Friday, February 26, 2010

SnakeOil? Scientific evidence for health supplements

SnakeOil? The scientific evidence for health supplements

A generative data-visualisation of all the scientific evidence for popular health supplements by David McCandless and Andy Perkins.

I’m a bit of a health nut. Keeping fit. Streamlining my diet. I plan to live to the age of 150 in fact. But I get frustrated by constant, conflicting reports and studies about health supplements.

Is Vitamin C worth taking or not? Does Echinacea kill colds? Am I missing out not drinking litres of Goji juice, wheatgrass extract and flaxseed oil every day?

In an effort to give myself a quick reference guide, I dove into the scientific evidence and created a visualization for my book. And then worked with the awesome Andy Perkins on a further interactive, generative “living image”.

Play with interactive version | See the still image

This visualisation generates itself from this Google Doc. So when new research comes out, we can quickly update the data and regenerate the image. (How cool is that??) Hopefully then this should be a useful web resources for years to come.

... This image is a “balloon race”. The higher a bubble, the greater the evidence for its effectiveness. But the supplements are only effective for the conditions listed inside the bubble.

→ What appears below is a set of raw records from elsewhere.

(* ===== verification/Recovery.v ===== *)
(** Explicit recovery of a project whose Git attempt cannot continue
    (begin_missing_git_recovery_blocking of
    src/agent/repositories/git_journals.rs). *)
From S2P Require Import Prelude Sql AgentTypes Store Runs Sessions Journals Retire.

Definition AGENT_MISSING_GIT_RECOVERY_TOKEN_PREFIX : string := "clt-git-recovery:".
Definition AGENT_BRANCH_GIT_RECOVERY_REASON : string :=
  "User explicitly retired the previous Git attempt after changing checkout branches".

Record RecoveryRequest := mkRecovery {
  q_project_id : Z; q_project_path : string; q_session_id : string;
  q_expected_run_id : Z; q_expected_journal : option journal_snapshot;
  q_require_resume_requested : bool; q_restart : bool; q_stale_start : bool;
  q_writer_conflict : option (Z * string); q_holder : string;
  q_acquired_at : string; q_expires_at : string
}.

Definition q_owner (q : RecoveryRequest) : option string :=
  kv ← q_expected_journal q; g_owner_run_token kv.2.

(** [SELECT MAX(id) FROM runs WHERE p]: NULL when there is none. *)
Definition sql_max_id (p : Z -> run_row -> bool) (d : db) : option Z :=
  if sql_exists p (runs d) then Some (max_run_id p d) else None.

(** The run the recovery was reviewed against is still the latest one. *)
Definition latest_run_is (q : RecoveryRequest) (d : db) : bool :=
  let pid := q_project_id q in
  let of_session := sql_max_id (fun _ r => (r_project_id r == pid)
                      && sql_eq (r_codex_session_id r) (Some (q_session_id q))) d in
  let of_owner := sql_max_id (fun _ r => (r_project_id r == pid)
                    && sql_eq (r_worker_token r) (q_owner q)) d in
  let latest :=
    if q_restart q && (q_require_resume_requested q || q_stale_start q)
    then Some (Z.max (default 0%Z of_owner) (default 0%Z of_session))
    else if q_restart q then coalesce of_session of_owner
    else sql_max_id (fun _ r => r_project_id r == pid) d in
  match runs d !! q_expected_run_id q with
  | Some r =>
      (r_project_id r == pid)
      && (q_restart q || bool_decide (r_status r ∈ ["failure"; "timeout"]))
      && match projects d !! pid with
         | Some p => p_path p == q_project_path q
         | None => false
         end
      && sql_eq (Some (q_expected_run_id q)) latest
  | None => false
  end.

Definition expected_journal_holds (q : RecoveryRequest) (d : db) : bool :=
  match q_expected_journal q with
  | None => true
  | Some expected =>
      let g := expected.2 in
      (expected.1 == (q_project_id q, q_session_id q))
      && is_current expected d && is_null (g_commit_oid g)
      && (if q_restart q then bool_decide (g_state g ∈ [Working; Cancelled])
          else bool_decide (g_state g ∈ [Working; Tracking; CommitPending])
               || ((g_state g == Cancelled)
                   && (g_last_error g == Some AGENT_BRANCH_GIT_RECOVERY_REASON)))
  end.

(** No other journal, launch boundary, worker, lease or session is in use. *)
Definition recovery_blocked (q : RecoveryRequest) (d : db) : bool :=
  let pid := q_project_id q in
  let sid := q_session_id q in
  let has_journal := negb (is_null (q_expected_journal q)) in
  sql_exists
    (fun k g => (k.1 == pid) && ((k.2 == sid) || journal_pending g)
                && negb (has_journal && (k.2 == sid))
                && negb (q_restart q && (k.2 =! sid) && (g_state g == Working)))
    (git_finalizations d)
  || has_launch_state pid d
  || has_active_worker d pid
  || negb (is_null (leases d !! pid))
  || sql_exists
       (fun k sc => (k.1 == pid)
          && (negb (control_is_unowned sc)
              || ((sc_state sc =! Stopped)
                  && negb ((sc_state sc == ResumeRequested)
                           && ((k.2 == sid)
                               || (q_restart q
                                   && match git_finalizations d !! k with
                                      | Some g => g_state g == Working
                                      | None => false
                                      end))))))
       (session_controls d).

Definition project_enabled (pid : Z) (d : db) : bool :=
  from_option p_enabled false (projects d !! pid).

(** The worker that recorded run [id], if any, completed with that run. *)
Definition worker_completed_run (d : db) (pid : Z) (token : string) (id : Z) : bool :=
  match agent_workers d !! token with
  | Some w => (w_project_id w == pid) && (w_state w == WCompleted)
              && sql_eq (w_run_id w) (Some id)
  | None => false
  end.

(** Two consecutive failures of the session that a persistent writer conflict
    explains. *)
Definition writer_conflict_run (q : RecoveryRequest) (previous : Z) (token : string) (d : db)
    (id : Z) (r : run_row) : bool :=
  let pid := q_project_id q in
  let sid := q_session_id q in
  let run := q_expected_run_id q in
  (r_project_id r == pid) && sql_eq (r_codex_session_id r) (Some sid)
  && bool_decide (id ∈ [run; previous]) && (r_status r == "failure")
  && negb (is_null (r_finished_at r))
  && match r_exit_code r with Some c => c =! 0%Z | None => false end
  && match r_worker_token r with
     | None => true
     | Some t => worker_completed_run d pid t id
     end
  && sql_eq (Some previous)
       (sql_max_id (fun i r => (r_project_id r == pid)
          && sql_eq (r_codex_session_id r) (Some sid) && (i <? run)%Z) d)
  && project_enabled pid d
  && match session_controls d !! (pid, sid) with
     | Some sc => (sc_state sc == ResumeRequested) && sql_eq (sc_run_token sc) (Some token)
     | None => false
     end
  && ((id =! run) || is_null (r_worker_token r) || sql_eq (r_worker_token r) (Some token)
      || match q_expected_journal q with
         | Some expected => token == recovery_token (g_generation expected.2)
         | None => false
         end)
  && (negb (is_null (q_expected_journal q))
      || (session_git_modes d !! (pid, sid) == Some GitOff)).

Definition writer_conflict_holds (q : RecoveryRequest) (d : db) : bool :=
  match q_writer_conflict q with
  | None => true
  | Some (previous, token) =>
      q_restart q && negb (q_require_resume_requested q) && negb (q_stale_start q)
      && match q_expected_journal q with
         | None => true
         | Some expected => g_state expected.2 == Working
         end
      && (sql_count (writer_conflict_run q previous token d) (runs d) == 2%Z)
  end.

(** The old attempt never bound a task, and its owner is gone. *)
Definition stale_start_run (q : RecoveryRequest) (owner : option string) (d : db) : bool :=
  let pid := q_project_id q in
  let sid := q_session_id q in
  match runs d !! q_expected_run_id q with
  | None => false
  | Some r =>
      (r_project_id r == pid)
      && (sql_eq (r_codex_session_id r) (Some sid)
          || (is_null (r_codex_session_id r) && sql_eq (r_worker_token r) owner))
      && bool_decide (r_status r ∈ ["failure"; "blocked"; "timeout"])
      && negb (is_null (r_finished_at r))
      && (sql_eq (r_worker_token r) owner
          || (is_null (r_worker_token r) && sql_eq (r_codex_session_id r) (Some sid)))
      && match t ← r_worker_token r; agent_workers d !! t with
         | Some w => (w_state w == WCompleted)
                     && sql_eq (w_run_id w) (Some (q_expected_run_id q))
         | None => true
         end
      && match session_controls d !! (pid, sid) with
         | Some sc => (sc_state sc == ResumeRequested) && sql_eq (sc_run_token sc) owner
         | None => true
         end
      && project_enabled pid d
  end.

Definition stale_start_holds (q : RecoveryRequest) (d : db) : bool :=
  negb (q_stale_start q) ||
  match q_expected_journal q with
  | None => false
  | Some (_, g) =>
      q_restart q && negb (q_require_resume_requested q)
      && (g_state g == Working) && is_null (g_task_identity g)
      && negb (is_null (g_starting_head g))
      && stale_start_run q (g_owner_run_token g) d
  end.

(** The failed activation of an automatic restart still owns its session. *)
Definition failed_activation_holds (q : RecoveryRequest) (d : db) : bool :=
  let pid := q_project_id q in
  let sid := q_session_id q in
  negb (q_restart q && q_require_resume_requested q) ||
  match q_expected_journal q with
  | None => false
  | Some (_, g) =>
      (g_state g == Working) && is_null (g_task_identity g)
      && match g_owner_run_token g with
         | None => false
         | Some owner =>
             match session_controls d !! (pid, sid), runs d !! q_expected_run_id q with
             | Some sc, Some r =>
                 (r_project_id r == pid) && sql_eq (sc_run_token sc) (Some owner)
                 && (r_status r == "failure") && negb (is_null (r_finished_at r))
                 && (is_null (r_codex_session_id r)
                     || sql_eq (r_codex_session_id r) (Some sid))
                 && ((sql_eq (r_worker_token r) (Some owner)
                      && worker_completed_run d pid owner (q_expected_run_id q))
                     || (is_null (r_worker_token r)
                         && sql_eq (r_codex_session_id r) (Some sid)))
                 && project_enabled pid d
             | _, _ => false
             end
         end
  end.

Definition resume_still_requested (q : RecoveryRequest) (d : db) : bool :=
  negb (q_require_resume_requested q) ||
  match session_controls d !! (q_project_id q, q_session_id q) with
  | Some sc => sc_state sc == ResumeRequested
  | None => false
  end.

Definition recovery_reason (q : RecoveryRequest) : string :=
  if negb (is_null (q_writer_conflict q)) then
    "Automatically restarted persistent Codex writer conflict; old Git boundary preserved"
  else if q_stale_start q || (q_restart q && q_require_resume_requested q) then
    "Automatically restarted failed task activation; old Git boundary preserved"
  else if q_restart q then
    "Owner explicitly restarted the unfinished task; old Git boundary preserved"
  else AGENT_BRANCH_GIT_RECOVERY_REASON.

(** Retire the reviewed journal, reserve the project and stop the session. *)
Definition retire_reviewed_journal (q : RecoveryRequest) (d : db) : db :=
  match q_expected_journal q with
  | Some (k, g) =>
      if negb (q_restart q) || (g_state g =! Cancelled)
      then (update_journal (q_project_id q, q_session_id q) (fun _ => true)
              (cancel_journal (recovery_reason q) (q_acquired_at q)) d).1
      else d
  | None => d
  end.

Definition stop_recovered_session (q : RecoveryRequest) (d : db) : db :=
  let k := (q_project_id q, q_session_id q) in
  let token := AGENT_MISSING_GIT_RECOVERY_TOKEN_PREFIX +:+ dec (q_expected_run_id q) in
  let sc :=
    match session_controls d !! k with
    | None => fresh_control Stopped None (q_acquired_at q)
    | Some sc => sc <| sc_state := Stopped |> <| sc_updated_at := q_acquired_at q |>
    end in
  d <| session_controls :=
    <[k := sc <| sc_run_token := Some token |>]> (session_controls d) |>.

Definition recovery_refused (q : RecoveryRequest) (d : db) : option store_error :=
  if negb (latest_run_is q d) then Some LatestRunChanged
  else if negb (expected_journal_holds q d) then Some RecoveryRecordChanged
  else if recovery_blocked q d then Some RecoveryNotIdle
  else if negb (writer_conflict_holds q d) then Some WriterConflictChanged
  else if negb (stale_start_holds q d) then Some StaleActivationChanged
  else if negb (failed_activation_holds q d) then Some FailedActivationChanged
  else if negb (resume_still_requested q d) then Some SessionStoppedBeforeRecovery
  else None.

Definition begin_missing_git_recovery (q : RecoveryRequest) : store_op unit :=
  transaction (fun d =>
    match recovery_refused q d with
    | Some e => Rollback (Err e)
    | None =>
        let d := retire_reviewed_journal q d in
        let d := d <| leases :=
          <[q_project_id q := mkLease (q_holder q) (q_acquired_at q) (q_expires_at q)]>
            (leases d) |> in
        Commit tt (stop_recovered_session q d)
    end).

Definition finish_missing_git_recovery (pid : Z) (holder now : string) : store_op unit :=
  fun d =>
  let '(ps, changed) :=
    sql_update pid (fun _ => live_lease_of d pid holder now) (reset_failures now)
      (projects d) in
  if changed == 1%Z then (Ok tt, d <| projects := ps |>)
  else (Err RecoveryLostReservation, d <| projects := ps |>).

You might also see multiple bubbles for certain supps. These is because some supps affect a range of conditions, but the evidence quality varies from condition to condition. For example, there’s strong evidence that Green Tea is good for cholesterol levels. But evidence for its anti-cancer effects is conflicting. In these cases, we give a supp another bubble.

The evidence

We only considered large, human, randomized placebo-controlled trials in our data scrape – wherever possible. No animal trials. No cell studies. Many of the health claims made by the $23 billion supplements industry are based on non-human trials. We wanted to cut through that. ...

via SnakeOil? Scientific evidence for health supplements | Information Is Beautiful. ( source: PubMed, Cochrane )

Perhaps I should add some brewer's yeast to my morning shake and eat more Shitake mushrooms since beta-glucan gets such high marks as an anti-viral and anti-cancer agent in the above data.